What's different today compared to how it was? 

[00:09:41] Ullas Naik: Yeah. So the early days, the key constraint was bandwidth. We were utilizing dial up modems on dial up lines and the application interfaces that came, first of all, the web browser emerged, and then the application interfaces that came thereafter were starved, so they could not really perform all that well because the bandwidth did not exist.

As the bandwidth started to expand, the applications got more robust and the value they provided to users became more measurable and tangible and robust. That started to play out over the course, starting from say 1995 until about 2002, 2003, and then around 2004 is when you started to see the advent of the mobile internet. Of course, then the iPhone moment happened, it was 2006 around then. That changed everything.

Then the internet extended not just to our computers, but also to the computers in our pockets. That resulted in this incredible, incredible value creation period between 2005 and at present. 

[00:10:44] Gopi Rangan: How did you decide to start streamline ventures? What was the thought process then? Yeah. 

[00:10:49] Ullas Naik: So 

[00:10:49] Gopi Rangan: it's 10 years old.

Yeah, 

[00:10:50] Ullas Naik: it is about 10 years old. Initially, my passion was to work with very early stage founders in helping them really shape their thought process around how to build what we refer to as extreme scale businesses, which is businesses that can get to very dramatic scale metrics ideally on pretty compressed timelines.

The way to do it is there is a lot of thought process around what do you do with product and product featuring as well as on customer acquisition methodologies and how do you make all of this interplay and in order to get these businesses to lift faster? 

I had a strong point of view on that around the 2011 timeframe. A lot of it was learnings from what was happening on the social front. So when the social media companies emerged on the scene. They were using unorthodox techniques to gain users. And I thought, okay, those techniques can be leveraged and brought into a B2B setting as well. My thinking was we can actually build a venture firm that specializes around showing how B2B companies are on, how do you get faster lift?

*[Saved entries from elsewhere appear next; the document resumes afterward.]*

(** The end of a failed [map_pages]: every leaf this call mapped goes back. *)
Definition map_failed (va mapped : Z) (e : AsError) (w : world) : outcome ((unit + AsError) * world) :=
  r <~ unmap_pages no_flush va mapped w;;
  let '(r, w) := r in
  match r with inr e' => Ret (inr e', w) | inl _ => Ret (inr e, w) end.

Fixpoint map_pages_from (n : nat) (va length_ flags mapped : Z) (w : world) : outcome ((unit + AsError) * world) :=
  match n with
  | O => NoFuel
  | S n =>
      if mapped <? length_ then
        page <~ addc 64 va mapped;;
        match alloc_frame (pool w) with
        | (None, f) => map_failed va mapped OutOfFrames (mkWorld (space w) (mem w) f (events w))
        | (Some pa, f) =>
            r <~ map_page (root (space w)) page pa flags Size4K Fresh (mem w) (f, 0);;
            let '(rc, m, (f, n_pt)) := r in
            pt <~ addc 64 (pt_frames (space w)) n_pt;;
            let w := mkWorld (set_frames (user_frames (space w)) pt (space w)) m f (events w) in
            match rc with
            | inl _ =>
                u <~ addc 64 (user_frames (space w)) 1;;
                mapped <~ addc 64 mapped PAGE_SIZE_4K;;
                map_pages_from n va length_ flags mapped
                  (mkWorld (set_frames u (pt_frames (space w)) (space w)) (mem w) (pool w) (events w))
            | inr e => map_failed va mapped (as_of_map e) (free_to pa w)
            end
        end
      else Ret (inl tt, w)
  end.
Definition map_pages (va n : Z) (p : UserPerms) (w : world) : outcome ((unit + AsError) * world) :=
  match check_map_range va n with
  | inr e => Ret (inr e, w)
  | inl _ => map_pages_from (S (Z.to_nat (n / 4096 + 1))) va n (perms_flags p) 0 w
  end.

Definition on_space (s : AddressSpace) (w : world) : world := mkWorld s (mem w) (pool w) (events w).

Definition map_anon (va n : Z) (p : UserPerms) (c : C) (w : world) : outcome ((unit + AsError) * world) :=
  match check_new_region va n (space w) with
  | inr e => Ret (inr e, w)
  | inl _ =>
      r <~ map_pages va n p w;;
      let '(r, w) := r in
      match r with
      | inr e => Ret (inr e, w)
      | inl _ =>
          match insert_region (mkRegion va n p Anonymous c) (space w) with
          | (inl _, s) => Ret (inl tt, on_space s w)
          | (inr e, _) => map_failed va n e w
          end
      end
  end.

(** ** munmap *)

(** What is left of a region when [[va, end)] goes. *)
Definition trim (va end_ : Z) (r : Region) : option Region * option Region :=
  let below := if start r <? va then Some (va - start r) else None in
  let above := if end_ <? r_end r then Some (r_end r - end_) else None in
  match below, above with
  | Some lo, Some hi =>
      (Some (mkRegion (start r) lo (perms r) (backing r) (core r)), Some (mkRegion end_ hi (perms r) (backing r) (core r)))
  | Some lo, None => (Some (mkRegion (start r) lo (perms r) (backing r) (core r)), None)
  | None, Some hi => (Some (mkRegion end_ hi (perms r) (backing r) (core r)), None)
  | None, None => (None, None)
  end.
(* ===== verification/AddrSpacePages.v ===== *)
(** * The pages of an address space

    [as_rep] says which frames a space owns: [leaves_of], a map from the pages of the user
    half to their frames, is what the tables translate; no frame is used twice,
    none is a table, and none is in the allocator.  [map_pages] and
    [unmap_pages] keep it: a failed [map_pages] leaves the same pages, and the
    frames of the space and the allocator together do not change in number. *)

From stdpp Require Import base gmap list numbers.
From S2P Require Import Prelude Paging PagingRep PagingSpec PagingProps AddrSpace AddrSpacePlace.
Import Paging AddrSpace.

Local Open Scope Z_scope.

(** ** What [map_page] does to the allocator and to memory's extent *)
Section frame.
Context {F : Type} `{FrameAlloc F}.

Lemma write_entry_dom m a i e m' p : write_entry m a i e = Ret m' → is_Some (m !! p) → is_Some (m' !! p).
Proof.
  unfold write_entry. destruct (m !! a) as [t|] eqn:E; [|done]. unfold store. case_match; [|done]. cbn. intros [= <-] Hp.
  destruct (decide (p = a)) as [->|]; [rewrite lookup_insert_eq; eauto|by rewrite lookup_insert_ne].
Qed.
Lemma zero_frame_dom m a m' p : zero_frame m a = Ret m' → is_Some (m !! p) → is_Some (m' !! p).
Proof.
  unfold zero_frame. destruct (m !! a) as [t|] eqn:E; [|done]. intros [= <-] Hp.
  destruct (decide (p = a)) as [->|]; [rewrite lookup_insert_eq; eauto|by rewrite lookup_insert_ne].
Qed.

Context (P : F → Prop) (HP : ∀ f r f', alloc_frame f = (r, f') → P f → P f').

Lemma ensure_tables_frame level leaf va table m f r m' f' :
  ensure_tables level leaf va table m f = Ret (r, m', f') →
  (P f → P f') ∧ ∀ p, is_Some (m !! p) → is_Some (m' !! p).
Proof.
  revert table m f. induction level as [|l IH]; intros table m f; cbn [ensure_tables]; [by intros [= <- <- <-]|].
  destruct (leaf <? S l)%nat; [|by intros [= <- <- <-]]. destruct (read_entry m table _) as [e| | |]; cbn [obind]; try done.
  destruct (negb _).
  - destruct (alloc_frame f) as [[new|] f1] eqn:Ha; [|intros [= <- <- <-]; eauto].
    destruct (zero_frame m new) as [m1| | |] eqn:Ez; cbn [obind]; try done.
    destruct (write_entry m1 table _ _) as [m2| | |] eqn:Ew; cbn [obind]; try done.
    intros [H1 H2]%IH. split; [eauto|]. intros p Hp. apply H2. eapply write_entry_dom; [done|]. by eapply zero_frame_dom.
  - destruct (contains (pte_flags e) HUGE); [by intros [= <- <- <-]|]. apply IH.
Qed.

Lemma map_page_frame root va pa fl size mode m f r m' f' :
  map_page root va pa fl size mode m f = Ret (r, m', f') →
  (P f → P f') ∧ ∀ p, is_Some (m !! p) → is_Some (m' !! p).
Proof.
  unfold map_page. destruct (negb (is_canonical va)); [by intros [= <- <- <-]|]. destruct (_ || _); [by intros [= <- <- <-]|].
  destruct (ensure_tables LEVELS (leaf_level size) va root m f) as [[[t m1] f1]| | |] eqn:E; cbn [obind]; try done.
  apply ensure_tables_frame in E as [E1 E2]. destruct t as [t|e]; [|by intros [= <- <- <-]].
  destruct (read_entry m1 t _) as [e| | |]; cbn [obind]; try done.
  assert (∀ e' (b : bool), (if b then Ret (inr PageSizeMismatch, m1, f1) else m2 <~ write_entry m1 t (index_at va (leaf_level size)) e';;
    Ret (inl tt, m2, f1)) = Ret (r, m', f') → (P f → P f') ∧ ∀ p, is_Some (m !! p) → is_Some (m' !! p)) as Hw.
  { intros e' [|]; [by intros [= <- <- <-]|]. destruct (write_entry _ _ _ _) as [m2| | |] eqn:Ew; cbn [obind]; try done.
    intros [= <- <- <-]. split; [done|]. intros p Hp. eapply write_entry_dom; [done|]. by apply E2. }
  destruct (contains (pte_flags e) PRESENT), mode; cbn [andb]; try (by intros [= <- <- <-]); first [apply (Hw _ false)|apply Hw].
Qed.
End frame.

(** ** Owned pages *)
Section pages.
Context {C F : Type} `{FrameAlloc F}.
Implicit Types (w : world C F) (L : gmap Z Z).

Definition held (w : world C F) : gset Z := held_frames (pool w).
(** The frames of the space and of the allocator. *)
Definition total (w : world C F) : Z := pt_frames (space w) + user_frames (space w) + Z.of_nat (size (held w)).

Record as_rep (T : gmap path Z) (V : view) (L : gmap Z Z) (w : world C F) : Prop := {
  ar_pt : pt_rep (root (space w)) T (mem w) (pool w) V;
  ar_leaf va : 0 ≤ va < USER_END →
    match L !! page_of va with
    | Some pa => ∃ fl, pages V va = Some (pa + va mod 4096, Size4K, fl)
    | None => pages V va = None
    end;
  ar_user page pa : L !! page = Some pa → 0 ≤ page < USER_END ∧ page mod 4096 = 0;
  ar_frame page pa : L !! page = Some pa →
    frame_ok pa ∧ is_Some (mem w !! pa) ∧ pa ∉ held w ∧ ∀ q, T !! q ≠ Some pa;
  ar_inj p q pa : L !! p = Some pa → L !! q = Some pa → p = q;
  ar_count : user_frames (space w) = Z.of_nat (size L);
  ar_total : 0 ≤ pt_frames (space w) ∧ total w < 2 ^ 64
}.
(* ===== verification/AddrSpaceHeap.v ===== *)
(** * The break and user ranges

    Growing the heap: after [heap_grow_check] and the mapping of its pages,
    [heap_grow_commit] cannot fail and keeps the space's invariant.  A user range
    passes [check_user_range] exactly when every address of it is mapped for user
    access. *)

From stdpp Require Import base gmap list numbers.
From S2P Require Import Prelude Paging PagingRep PagingProps PagingRange.
From S2P Require Import AddrSpace AddrSpacePlace AddrSpacePages AddrSpaceRegions AddrSpaceProps.
Import Paging AddrSpace.

Local Open Scope Z_scope.

(** ** The break *)
Section heap.
Context {C F : Type} `{FrameAlloc F}.
Implicit Types (r : Region C) (rs : list (option (Region C))) (s : AddressSpace C) (w : world C F).

Lemma position_first {A} (f : A → bool) l :
  match position f l with
  | Some i => 0 ≤ i ∧ ∃ x, l !! Z.to_nat i = Some x ∧ f x = true
  | None => Forall (λ x, f x = false) l
  end.
Proof.
  induction l as [|x l IH]; cbn [position]; [constructor|]. destruct (f x) eqn:E; [split; [lia|]; by exists x|].
  destruct (position f l) as [i|]; [|by constructor]. destruct IH as (Hi & y & Hy & Hf). split; [lia|]. exists y.
  by replace (Z.to_nat (i + 1)) with (S (Z.to_nat i)) by lia.
Qed.
(* ===== verification/Bytes.v ===== *)
(** * Bytes, little-endian words and results

    What the decoders and encoders share: slices of a byte string, little-endian
    words with their round trip, and the error monad [A + E] the fallible
    functions that never panic are written in. *)

From stdpp Require Import base list numbers.
From S2P Require Import Prelude.

Local Open Scope Z_scope.

(** ** Results *)
Definition rbind {E A B} (r : A + E) (k : A → B + E) : B + E :=
  match r with inl a => k a | inr e => inr e end.
(** [o.ok_or(e)] and an early [return Err(e)]. *)
Definition ok_or {E A} (o : option A) (e : E) : A + E := match o with Some a => inl a | None => inr e end.
Definition refuse_if {E} (b : bool) (e : E) : unit + E := if b then inr e else inl tt.

Notation "x <! r ;; k" := (rbind r (λ x, k))
  (at level 20, r at level 99, k at level 200, right associativity) : kernel_scope.

Lemma rbind_inl {E A B} (r : A + E) (k : A → B + E) b : rbind r k = inl b ↔ ∃ a, r = inl a ∧ k a = inl b.
Proof. destruct r; cbn; naive_solver. Qed.
Lemma ok_or_inl {E A} (o : option A) (e : E) a : ok_or o e = inl a ↔ o = Some a.
Proof. destruct o; cbn; naive_solver. Qed.
Lemma refuse_if_inl {E} b (e : E) u : refuse_if b e = inl u ↔ b = false.
Proof. destruct b, u; cbn; naive_solver. Qed.

(** Every step of a computation that succeeded. *)
Ltac invert_ok :=
  repeat match goal with
  | H : rbind _ _ = inl _ |- _ => apply rbind_inl in H as (? & ? & H)
  | H : ok_or _ _ = inl _ |- _ => apply ok_or_inl in H
  | H : refuse_if _ _ = inl _ |- _ => apply refuse_if_inl in H
  end.

(** Checked arithmetic that stays in range. *)
Lemma checked_add_in w a b : a + b < 2 ^ w → checked_add w a b = Some (a + b).
Proof. intros H. unfold checked_add. by rewrite (proj2 (Z.ltb_lt _ _)). Qed.

(** ** Bytes *)
Definition is_byte (b : Z) : Prop := 0 ≤ b < 256.
Abbreviation bytes_ok := (Forall is_byte).

(** [b.get(o..o + n)] *)
Definition slice (b : list Z) (o n : Z) : option (list Z) :=
  if (0 <=? o) && (0 <=? n) && (o + n <=? zlen b) then Some (take (Z.to_nat n) (drop (Z.to_nat o) b)) else None.

Lemma slice_Some b o n s :
  slice b o n = Some s → 0 ≤ o ∧ 0 ≤ n ∧ o + n ≤ zlen b ∧ s = take (Z.to_nat n) (drop (Z.to_nat o) b) ∧ zlen s = n.
Proof.
  unfold slice. destruct (Z.leb_spec 0 o), (Z.leb_spec 0 n), (Z.leb_spec (o + n) (zlen b)); try done. cbn. intros [= <-].
  split_and!; [done|done|done|done|]. unfold zlen in *. rewrite length_take, length_drop. lia.
Qed.
Lemma slice_mid (p s q : list Z) o n : o = zlen p → n = zlen s → slice (p ++ s ++ q) o n = Some s.
Proof.
  intros -> ->. unfold slice, zlen. rewrite !length_app.
  destruct (Z.leb_spec 0 (Z.of_nat (length p))), (Z.leb_spec 0 (Z.of_nat (length s))),
    (Z.leb_spec (Z.of_nat (length p) + Z.of_nat (length s)) (Z.of_nat (length p + (length s + length q)))); try lia.
  cbn. rewrite !Nat2Z.id, drop_app_length, take_app_length. done.
Qed.
Lemma slice_head (s q : list Z) n : n = zlen s → slice (s ++ q) 0 n = Some s.
Proof. by apply (slice_mid [] s q 0). Qed.
Lemma slice_app_r p b o n : 0 ≤ o → slice (p ++ b) (zlen p + o) n = slice b o n.
Proof.
  intros Ho. unfold slice. rewrite (proj2 (Z.leb_le 0 (zlen p + o))), (proj2 (Z.leb_le 0 o)) by zlia.
  replace (zlen p + o + n <=? zlen (p ++ b)) with (o + n <=? zlen b).
  2: { destruct (Z.leb_spec (o + n) (zlen b)), (Z.leb_spec (zlen p + o + n) (zlen (p ++ b))); try done; zlia. }
  destruct (_ && _); [|done]. f_equal. f_equal. rewrite drop_app_ge by zlia. f_equal. zlia.
Qed.
Lemma slice_ok b o n s : bytes_ok b → slice b o n = Some s → bytes_ok s.
Proof. intros Hb (_ & _ & _ & -> & _)%slice_Some. by apply Forall_take, Forall_drop. Qed.

(** ** Little-endian words *)
Definition le_val (b : list Z) : Z := foldr (λ x acc, x + 256 * acc) 0 b.
Fixpoint le_bytes (n : nat) (x : Z) : list Z :=
  match n with O => [] | S n => x mod 256 :: le_bytes n (x / 256) end.

Lemma length_le_bytes n x : length (le_bytes n x) = n.
Proof. revert x. induction n; intros; cbn; auto. Qed.
Lemma le_bytes_ok n x : bytes_ok (le_bytes n x).
Proof. revert x. induction n; intros; cbn; constructor; [apply Z.mod_pos_bound; lia|done]. Qed.
Lemma le_val_bytes n x : le_val (le_bytes n x) = x mod 256 ^ Z.of_nat n.
Proof.
  revert x. induction n as [|n IH]; intros x; cbn [le_bytes le_val foldr]; [by rewrite Z.mod_1_r|].
  fold (le_val (le_bytes n (x / 256))). rewrite IH, Nat2Z.inj_succ, Z.pow_succ_r by lia.
  rewrite Z.rem_mul_r by lia. lia.
Qed.
Lemma le_val_range b : bytes_ok b → 0 ≤ le_val b < 256 ^ zlen b.
Proof.
  unfold zlen. induction 1 as [|x b [Hx1 Hx2] Hb IH]; cbn [le_val foldr length]; [lia|]. fold (le_val b).
  rewrite Nat2Z.inj_succ, Z.pow_succ_r by lia. lia.
Qed.
Lemma le_bytes_val b : bytes_ok b → le_bytes (length b) (le_val b) = b.
Proof.
  induction 1 as [|x b [Hx1 Hx2] Hb IH]; cbn [le_val foldr length le_bytes]; [done|]. fold (le_val b).
  replace (x + 256 * le_val b) with (x + le_val b * 256) by lia. rewrite Z.mod_add, Z.div_add by lia.
  rewrite Z.mod_small, Z.div_small, Z.add_0_l, IH by lia. done.
Qed.

(** [to_le_bytes] of a [w]-byte word that fits comes back. *)
Lemma le_roundtrip n x : 0 ≤ x < 256 ^ Z.of_nat n → le_val (le_bytes n x) = x.
Proof. intros Hx. rewrite le_val_bytes. by apply Z.mod_small. Qed.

Turned out to be a good time to be thinking about that. So I initially started investing in those companies with my own capital. Between 2011 and 2013, I was the sole LP in our first fund. And thereafter, a number of my friends in Silicon Valley who are successful entrepreneurs, also wanted to get into the companies that I was investing in because the companies were performing pretty well.

I would try to bring them into the investments, but it was too ad hoc. So they just finally said, "why don't you just do a fund?" That's when our first outside money fund came about is about 2013. It was mostly my friends who invested in that. Since then we've raised many other funds. We're currently investing out of our fourth seed fund and then we've raised an opportunity fund and we'll soon be raising another opportunity fund as well. 

[00:12:40] Gopi Rangan: You've come a long way in the past 10 years and I see the foundation going back all these years. What kind of startups do you invest in? What stage do you want to meet them? How big are these companies when you first meet?

What do you look for? 

[00:12:52] Ullas Naik: When I started at Streamline, I was mostly doing what is now known as pre seed investing, where maybe one or two founders with an idea and the ambition to go take on a large market or an existing market or an emergent market. And where we resonated and we could work with them or I could work with them and really help them. Over time, as we've raised more funds, I've noticed that there is a constraint on my bandwidth on account of which I cannot do that many pre seed companies. So we still do invest in pre seed stage companies, but I've noticed that roughly half of our companies now are sort of what's now known as institutional seed. So roughly half our companies are institutional seed, half are pre seed. And I suspect that's how it's going to be going forward as well. 

[00:13:40] Gopi Rangan: Are there certain sectors you prefer?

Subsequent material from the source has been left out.